[Editor’s Note: For reader’s interest, the dialogue of the original interview used as a source for this write-up has been added at the end of Patricia’s article. Enjoy!]
Karen Oberlin is the kind of artist who uses such terms as “visceral” and “connection” interchangeably. For Oberlin, not all stories are worth recounting, only the ones which prove meaningful and replete with integrity, whether they be a week or a century old; hence her daring career choices. Listing Joni Mitchell, Frank Sinatra, Elvis Costello and Mabel Mercer as her constant musical influences, she also cites Pharrell Williams as a potential candidate for a duet, for she profoundly admires his “great creativity, heart and musical prowess.” And with that genuine line, she demounts the cliché of jazz being an elitist genre, remote and recluse from all the other currents.
Oberlin’s most recent release “A Wish,” in collaboration with guitarist Sean Harkness, was nearly improvisation, an impromptu meeting which led to a visceral bond and bred the most sumptuous airs. And it seems that is the idea one retains of jazz, the cool and casual production of tunes, the instantaneous cohesiveness where the beat never drops. And while that is true, it is also the transformative confrontation with new and inventive musical patterns which feeds and nourishes it, at least in the minds of those most progressive, with the urge to express rather than define residing at its core.

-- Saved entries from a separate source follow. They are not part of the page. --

(** The users a pass reads are those the tenant has had. *)
Lemma pending_reclaims_members p todo p' : zoom p_life set_life pending_reclaims p = (Ok todo, p') → platform_inv p →
  ∀ c us, (c, us) ∈ todo → us = default [] (p_members p' !! c).
Proof.
  unfold zoom, pending_reclaims, asks, _call. destruct (first_call (l_calls (p_life p))) as [cl rest].
  destruct cl; cbn; intros [= <- <-] [_ Hu] c us Hin.
  apply list_elem_of_fmap in Hin as (cd & [= -> ->] & [[Hp _] _]%list_elem_of_filter). cbn.
  rewrite <- Hu by exact Hp. done.
Qed.

Lemma asks_onward_p {A} (f : lifecycle → res A) : respects onward (zoom p_life set_life (asks f)).
Proof.
  intros p. eapply (onward_of_hub True);
    [by apply asks_onward | done | apply registry_members].
Qed.

Lemma reclaim_pass_onward : respects onward reclaim_pass.
Proof.
  unfold reclaim_pass. apply respects_catch; [apply _ | | intros e; respecting fail]. intros p Hp.
  pose proof Hp as [Hinv _]. revert Hp.
  change (onward p (final (zoom p_life set_life pending_reclaims ≫= λ todo, reclaims_all todo ≫= λ _, mret tt) p)).
  apply respects_then; [apply _ | apply asks_onward_p |]. intros todo p1 E1.
  apply respects_then; [apply _ | | done]. apply reclaim_once_onward. by eapply pending_reclaims_members.
Qed.

Lemma deletions_onward l : respects onward (deletions l).
Proof.
  apply respects_foldM; [apply _.. |]. intros [] [cfg| |ca t n]; cbn [act_once].
  - intros p. apply respects_then; [apply _ | apply begin_run_onward |]. intros [] p1 [= <-].
    unfold final, catch, mbind, M_bind. pose proof (main_onward cfg (begin_run cfg p)) as Hm. unfold final in Hm.
    destruct (main cfg (begin_run cfg p)) as [[z|e] p2]; apply Hm; left.
  - respecting ltac:(apply reclaim_pass_onward).
  - apply respects_modify. intros p H. split; [exact H|]. by repeat split.
Qed.

(** C17: a deleted tenant is gone from every store before its database goes.
    Over any sequence of the job's runs, under any settings, and of the hub's
    passes, whatever fails or dies in them and whatever the CA publishes and the
    tracking gateway answers: each record made stays and is true of its store,
    and a tenant's database goes only once every required store is recorded.  Its
    handles, latest readings and feature snapshots, its objects and its users'
    volumes are then gone; a run had the gateway's answer that nothing of it
    remains in the tracking store, and the CA's signed word that every unexpired
    certificate of it is revoked, no earlier than the request; and the broker's
    record says until when it may hold its readings.

    Assumed ([sound]): the capability store's other users only remove entries
    meanwhile.  The cold export is not part of these runs: see DeletionRuns'
    [deleted_tenant_exported_again] for what it brings back. *)
Theorem deletion_order (l : list act) (p : platform) (Hp : sound p) :
  let p' := final (deletions l) p in
  sound p' ∧ (∀ k, is_Some (l_steps (p_life p) !! k) → is_Some (l_steps (p_life p') !! k)) ∧
  ∀ c, c ∈ l_databases (p_life p) → c ∉ l_databases (p_life p') →
    (∀ st, st ∈ REQUIRED_STORES → is_Some (l_steps (p_life p') !! (c, st))) ∧
    cap_empty c (p_cap p') ∧ cold_empty c (p_cold p') ∧ volumes_empty (default [] (p_members p !! c)) (p_volumes p') ∧
    tracking_clear c p' ∧ certificates_revoked c p' ∧ ∀ u, l_steps (p_life p') !! (c, "broker") = Some u → broker_ages u p'.
Proof.
  intros p'. destruct (deletions_onward l p Hp) as (Hs & HM & HC & HE). fold p' in Hs, HM, HC, HE.
  split; [done|]. split; [done|]. intros c Hin Hout. pose proof (HC c Hin Hout) as Hr. split; [done|].
  destruct Hs as [_ Hs]. assert (∀ st, st ∈ REQUIRED_STORES → ∃ u, store_empty c st u p') as H.
  { intros st [u Hu]%Hr. exists u. by apply Hs. }
  rewrite <- HE. split_and!.
  - destruct (H "capability_store") as [u Hu]; [repeat constructor|]. by apply Hu.
  - destruct (H "cold_layer") as [u Hu]; [repeat constructor|]. by apply Hu.
  - destruct (H "notebook_volumes") as [u Hu]; [repeat constructor|]. by apply Hu.
  - destruct (H "tracking_store") as [u Hu]; [repeat constructor|]. by apply Hu.
  - destruct (H "device_certificates") as [u Hu]; [repeat constructor|]. by apply Hu.
  - intros u Hu. by apply (Hs c "broker" u Hu).
Qed.
End platform.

And that is what Oberlin serves us up with in her latest record, an unclassifiable guitar-voice marvel which some will say is jazzy, others swingy or soulful, but ultimately, as Duke Ellington once said: “It’s all music,” a manifestation of the soul, authentic and noble. Oberlin delivers stories with languor and pensiveness yet with urgency and relentlessness for, despite her honeyed timber, her heart and soul never stay put.
Oberlin is also an optimist who believes life is a matter of resourcefulness and perseverance. “Don’t let anyone convince you to give up if that’s what you really want,” she says. “Be yourself and take your chances,” is her advice to aspiring artists, words of wisdom from one who follows her heart as the music calls and responds.
Q – How did your collaboration with Sean Harkness come about?
A – Sean and I had known each other from being in the same musical circles, and I admired his work… For a long time I had dreamed of collaborating with only guitar, and at an event, a benefit, we spontaneously played “My One and Only Love” together and it felt so good for both of us, not to sound silly, but there was a great and immediate connection and trust between us.
Q – You’ve been quite daring in your career choices, what would you say is the one constant in your production?
A – Thank you! I’d like to believe that I make interesting song choices, and that’s certainly among the most important aspects of what I do. The songs can be 100 years or 1 week old, but there has to be a meaningful story within the song in the music and the lyrics, and it has to have… integrity. And in this project, Sean and I had to share a visceral connection to the material, too, for our project.
Q – What are some of your musical influences? Who would you say has inspired you the most?
Although this evolves to some degree, I would have to say some constants are the great storytellers, like Mabel Mercer, Frank Sinatra, Peggy Lee, Doris Day, Paul Simon, Susannah McCorkle, Marilyn Maye, Joni Mitchell, Randy Newman, Elvis Costello, Blossom Dearie… among others.
Q – If could do a duet with someone who is not from the jazz world, who would it be?
Wow, this could be a long list! At this split second I’m inspired by Pharrell Williams’ great creativity, heart and musical prowess.
Q – What, in your opinion, are the greatest obstacles to becoming a jazz singer? Would you say it is a harder a genre to make a name for oneself?
A- I think it can all be hard, no matter the genre… i think it just takes commitment to your creative heart and mind and a lot of per perverance. The music world is a challenge right now, more than it was when I started out, so you need to be resourceful and not be willing to give up!
Q – Any word of advice for aspiring artists?
A- Be yourself, take chances and don’t let anyone convince you to give up if it’s what you really want.